(** * Claims import, export and dashboard: a shallow embedding

    The development follows the Python sources of the claims application:

    - [claims/models.py]: the [Claim], [ClaimDetail], [ClaimNote] and
      [ClaimFlag] tables;
    - [claims/admin.py]: the preview of a note ([content_preview]);
    - [claims/management/commands/import_claims.py]: the bulk loader
      ([handle], [import_claims], [import_claim_details]);
    - [claims/views.py]: the dashboard aggregates ([dashboard]), the upload
      entry point ([handle_csv_upload], [validate_csv_files]), the export
      generators ([generate_claims_csv], [generate_details_csv]) and the
      views that list, search and annotate the claims ([claim_list],
      [claim_detail], [toggle_flag], [add_note], [update_status],
      [search_claims]).

    Exceptions are values of [exn]; a computation that may raise returns a
    sum [exn + A].  A run of the loader returns the store it leaves, what
    it wrote to its output, and either its count or the exception that
    ended it.  The record store is a pair of finite maps keyed by the
    claim id; the notes and the flags are two more maps, keyed as the
    database numbers their rows.

    What the sources take from Python and from the database is written
    out as far as the program depends on it:

    - text is ASCII text ([string]); [int], [Decimal] and [strptime] are
      given on ASCII digits and white space, with the exception class each
      raises;
    - [csv.reader] is the reader of the default dialect with the pipe as
      delimiter, quoting included, fed by a text file with universal
      newlines; its limit on the size of a field is left out;
    - amounts are kept in hundredths, a longer fraction being rounded
      half-even as the two-place column does; the limit on the number of
      digits is left out of the loader, and the properties of the export
      and of the views are stated for amounts within it;
    - [date.strftime] writes the year as the C library does, without
      padding;
    - [bulk_create(..., ignore_conflicts=True)] is the INSERT OR IGNORE of
      SQLite, the database whose [strftime] the monthly grouping of the
      dashboard calls;
    - sums are exact and averages are exact rationals: the rounding of the
      floating point in which the database adds up is left out;
    - the time stamps of a run come from a clock given to it. *)

From Stdlib Require Import ZArith Ascii String List Lia QArith Qcanon.
From stdpp Require Import base option list gmap strings sorting.

Open Scope string_scope.
Open Scope list_scope.
Open Scope Z_scope.

(** ** Python exceptions and results *)

(** The exception classes the loader can meet.  [InvalidOperation] is
    [decimal.InvalidOperation], a subclass of [ArithmeticError]; it is
    neither a [ValueError] nor a [KeyError]. *)
Inductive exn : Set :=
  | ValueError
  | KeyError
  | TypeError
  | InvalidOperation
  | StopIteration
  | CommandError.

Global Instance exn_eq_dec : EqDecision exn.
Proof. solve_decision. Defined.

Definition result (A : Type) : Type := (exn + A)%type.

Definition raise {A} (e : exn) : result A := inl e.
Definition ret {A} (a : A) : result A := inr a.

Global Instance result_bind : MBind result := λ A B k m,
  match m with
  | inl e => inl e
  | inr a => k a
  end.

(** ** Characters and digits *)

Module Py.

Definition code (c : ascii) : Z := Z.of_N (N_of_ascii c).

Definition is_digit (c : ascii) : bool := (48 <=? code c) && (code c <=? 57).

Definition digit_val (c : ascii) : Z := code c - 48.

Definition digit_chr (d : Z) : ascii := ascii_of_N (Z.to_N (48 + d)).

(** [str.isspace] on ASCII: tab, line feed, vertical tab, form feed,
    carriage return, the four separators 28..31 and the space. *)
Definition is_space (c : ascii) : bool :=
  ((9 <=? code c) && (code c <=? 13)) || ((28 <=? code c) && (code c <=? 32)).

Fixpoint lstrip (l : list ascii) : list ascii :=
  match l with
  | c :: r => if is_space c then lstrip r else l
  | [] => []
  end.

(** [s.strip()] *)
Definition strip (l : list ascii) : list ascii :=
  rev (lstrip (rev (lstrip l))).

(** Value of a digit string read left to right, from accumulator [acc]. *)
Fixpoint digits_val (acc : Z) (l : list ascii) : Z :=
  match l with
  | [] => acc
  | c :: r => digits_val (10 * acc + digit_val c) r
  end.

Definition all_digits (l : list ascii) : bool := forallb is_digit l.

(** *** [int(s)] in base ten

    After stripping white space: an optional sign, then decimal digits in
    which single underscores may separate digits. *)
Fixpoint int_body (acc : Z) (after_digit : bool) (l : list ascii) : option Z :=
  match l with
  | [] => if after_digit then Some acc else None
  | c :: r =>
      if is_digit c then int_body (10 * acc + digit_val c) true r
      else if Ascii.eqb c "_" then
        if after_digit then int_body acc false r else None
      else None
  end.

Definition int_signed (l : list ascii) : option Z :=
  match l with
  | c :: r =>
      if Ascii.eqb c "-" then Z.opp <$> int_body 0 false r
      else if Ascii.eqb c "+" then int_body 0 false r
      else int_body 0 false l
  | [] => None
  end.

(** [int(x)] for [x] a cell of a [DictReader] row: a string, or [None] when
    the row was too short.  [int(None)] raises [TypeError]. *)
Definition int (x : option string) : result Z :=
  match x with
  | None => raise TypeError
  | Some s =>
      match int_signed (strip (list_ascii_of_string s)) with
      | Some n => ret n
      | None => raise ValueError
      end
  end.

(** *** [str(n)] for an integer *)

(** The [w] low decimal digits of [n], most significant first. *)
Fixpoint fixed_digits (w : nat) (n : Z) : list ascii :=
  match w with
  | O => []
  | S w' => fixed_digits w' (n / 10) ++ [digit_chr (n mod 10)]
  end.

(** The decimal digits of a non-negative [n], without leading zero. *)
Fixpoint nat_digits_fuel (fuel : nat) (n : Z) : list ascii :=
  match fuel with
  | O => [digit_chr (n mod 10)]
  | S f =>
      if n <? 10 then [digit_chr n]
      else nat_digits_fuel f (n / 10) ++ [digit_chr (n mod 10)]
  end.

Definition nat_digits (n : Z) : list ascii :=
  nat_digits_fuel (Z.to_nat (Z.log2 n)) n.

Definition str_int_chars (n : Z) : list ascii :=
  if n <? 0 then "-"%char :: nat_digits (- n) else nat_digits n.

Definition str_int (n : Z) : string := string_of_list_ascii (str_int_chars n).

(** *** [Decimal(s)] and the two-place amount column

    A Python [Decimal] is a coefficient and an exponent.  The numeric
    syntax accepted after [strip()] and removal of underscores is: an
    optional sign, digits with an optional fractional part (at least one
    digit in all), and an optional exponent.  The special values
    ([Infinity], [NaN]) are no amounts of a [DecimalField] and are treated
    as a failed conversion. *)
Record decimal : Set := { coeff : Z; expo : Z }.

Definition remove_underscores (l : list ascii) : list ascii :=
  List.filter (λ c, negb (Ascii.eqb c "_")) l.

Fixpoint span_digits (l : list ascii) : list ascii * list ascii :=
  match l with
  | c :: r =>
      if is_digit c then let '(d, rest) := span_digits r in (c :: d, rest)
      else ([], l)
  | [] => ([], [])
  end.

(** An optional sign: [true] for a minus. *)
Definition sign_of (l : list ascii) : bool * list ascii :=
  match l with
  | c :: r =>
      if Ascii.eqb c "-" then (true, r)
      else if Ascii.eqb c "+" then (false, r)
      else (false, l)
  | [] => (false, [])
  end.

Definition signed (neg : bool) (n : Z) : Z := if neg then - n else n.

Definition fraction_part (l : list ascii) : list ascii * list ascii :=
  match l with
  | c :: r => if Ascii.eqb c "." then span_digits r else ([], l)
  | [] => ([], [])
  end.

Definition exponent_part (l : list ascii) : option Z :=
  match l with
  | [] => Some 0
  | c :: r =>
      if Ascii.eqb c "e" || Ascii.eqb c "E" then
        let '(neg, ds) := sign_of r in
        match ds with
        | [] => None
        | _ => if all_digits ds then Some (signed neg (digits_val 0 ds)) else None
        end
      else None
  end.

Definition Decimal_chars (l : list ascii) : option decimal :=
  let '(neg, l1) := sign_of l in
  let '(ip, l2) := span_digits l1 in
  let '(fp, l3) := fraction_part l2 in
  match ip ++ fp with
  | [] => None
  | ds =>
      e ← exponent_part l3;
      Some {| coeff := signed neg (digits_val 0 ds);
              expo := e - Z.of_nat (length fp) |}
  end.

(** [Decimal(x)] for a cell [x]: [Decimal(None)] raises [TypeError], a
    string that is no number raises [InvalidOperation]. *)
Definition Decimal (x : option string) : result decimal :=
  match x with
  | None => raise TypeError
  | Some s =>
      match Decimal_chars (remove_underscores (strip (list_ascii_of_string s))) with
      | Some d => ret d
      | None => raise InvalidOperation
      end
  end.

(** Rounding [n / q] to the nearest integer, ties to even. *)
Definition round_half_even (n q : Z) : Z :=
  let fl := n / q in
  let r := n mod q in
  if 2 * r <? q then fl
  else if q <? 2 * r then fl + 1
  else if Z.even fl then fl else fl + 1.

(** The value of a decimal in a [DecimalField(decimal_places=2)] column,
    in hundredths. *)
Definition to_cents (d : decimal) : Z :=
  if -2 <=? expo d then coeff d * 10 ^ (expo d + 2)
  else round_half_even (coeff d) (10 ^ (- 2 - expo d)).

(** [str(d)] for a two-place decimal of [c] hundredths. *)
Definition str_cents_chars (c : Z) : list ascii :=
  (if c <? 0 then ["-"%char] else []) ++
  nat_digits (Z.abs c / 100) ++ "."%char :: fixed_digits 2 (Z.abs c mod 100).

Definition str_cents (c : Z) : string := string_of_list_ascii (str_cents_chars c).

(** *** Dates: [datetime.strptime(s, '%Y-%m-%d').date()] and
    [d.strftime('%Y-%m-%d')] *)
Record date : Set := { year : Z; month : Z; day : Z }.

Global Instance date_eq_dec : EqDecision date.
Proof. solve_decision. Defined.

Definition is_leap (y : Z) : bool :=
  (y mod 4 =? 0) && (negb (y mod 100 =? 0) || (y mod 400 =? 0)).

Definition days_in_month (y m : Z) : Z :=
  if m =? 2 then (if is_leap y then 29 else 28)
  else if (m =? 4) || (m =? 6) || (m =? 9) || (m =? 11) then 30
  else 31.

Definition valid_date (d : date) : bool :=
  (1 <=? year d) && (year d <=? 9999) &&
  (1 <=? month d) && (month d <=? 12) &&
  (1 <=? day d) && (day d <=? days_in_month (year d) (month d)).

Definition digit_in (lo hi : Z) (c : ascii) : bool :=
  is_digit c && (lo <=? digit_val c) && (digit_val c <=? hi).

(** The directive [%m]: [1[0-2]|0[1-9]|[1-9]]. *)
Definition parse_month (l : list ascii) : option (Z * list ascii) :=
  match l with
  | a :: b :: r =>
      if Ascii.eqb a "1" && digit_in 0 2 b then Some (10 + digit_val b, r)
      else if Ascii.eqb a "0" && digit_in 1 9 b then Some (digit_val b, r)
      else if digit_in 1 9 a then Some (digit_val a, b :: r)
      else None
  | [a] => if digit_in 1 9 a then Some (digit_val a, []) else None
  | [] => None
  end.

(** The directive [%d]: [3[0-1]|[1-2]\d|0[1-9]|[1-9]| [1-9]]. *)
Definition parse_day (l : list ascii) : option (Z * list ascii) :=
  match l with
  | a :: b :: r =>
      if Ascii.eqb a "3" && digit_in 0 1 b then Some (30 + digit_val b, r)
      else if digit_in 1 2 a && is_digit b then Some (10 * digit_val a + digit_val b, r)
      else if Ascii.eqb a "0" && digit_in 1 9 b then Some (digit_val b, r)
      else if digit_in 1 9 a then Some (digit_val a, b :: r)
      else if Ascii.eqb a " " && digit_in 1 9 b then Some (digit_val b, r)
      else None
  | [a] => if digit_in 1 9 a then Some (digit_val a, []) else None
  | [] => None
  end.

Definition expect (c : ascii) (l : list ascii) : option (list ascii) :=
  match l with
  | a :: r => if Ascii.eqb a c then Some r else None
  | [] => None
  end.

(** The format [%Y-%m-%d] matched against the whole string. *)
Definition parse_ymd (l : list ascii) : option date :=
  match l with
  | y1 :: y2 :: y3 :: y4 :: r =>
      if all_digits [y1; y2; y3; y4] then
        r1 ← expect "-" r;
        '(m, r2) ← parse_month r1;
        r3 ← expect "-" r2;
        '(d, r4) ← parse_day r3;
        match r4 with
        | [] => Some {| year := digits_val 0 [y1; y2; y3; y4]; month := m; day := d |}
        | _ => None
        end
      else None
  | _ => None
  end.

(** [strptime] raises [ValueError] when the text does not match or names no
    calendar day, and [TypeError] when given [None]. *)
Definition strptime_date (x : option string) : result date :=
  match x with
  | None => raise TypeError
  | Some s =>
      match parse_ymd (list_ascii_of_string s) with
      | Some d => if valid_date d then ret d else raise ValueError
      | None => raise ValueError
      end
  end.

#### [INSTRUCTIONS FOR THE TASK]
Show the lines above that include "ValueError".

#### [RESPONSE TO THIS TASK]
    neither a [ValueError] nor a [KeyError]. *)
  | ValueError
      | None => raise ValueError
(** [strptime] raises [ValueError] when the text does not match or names no
      | Some d => if valid_date d then ret d else raise ValueError
      | None => raise ValueError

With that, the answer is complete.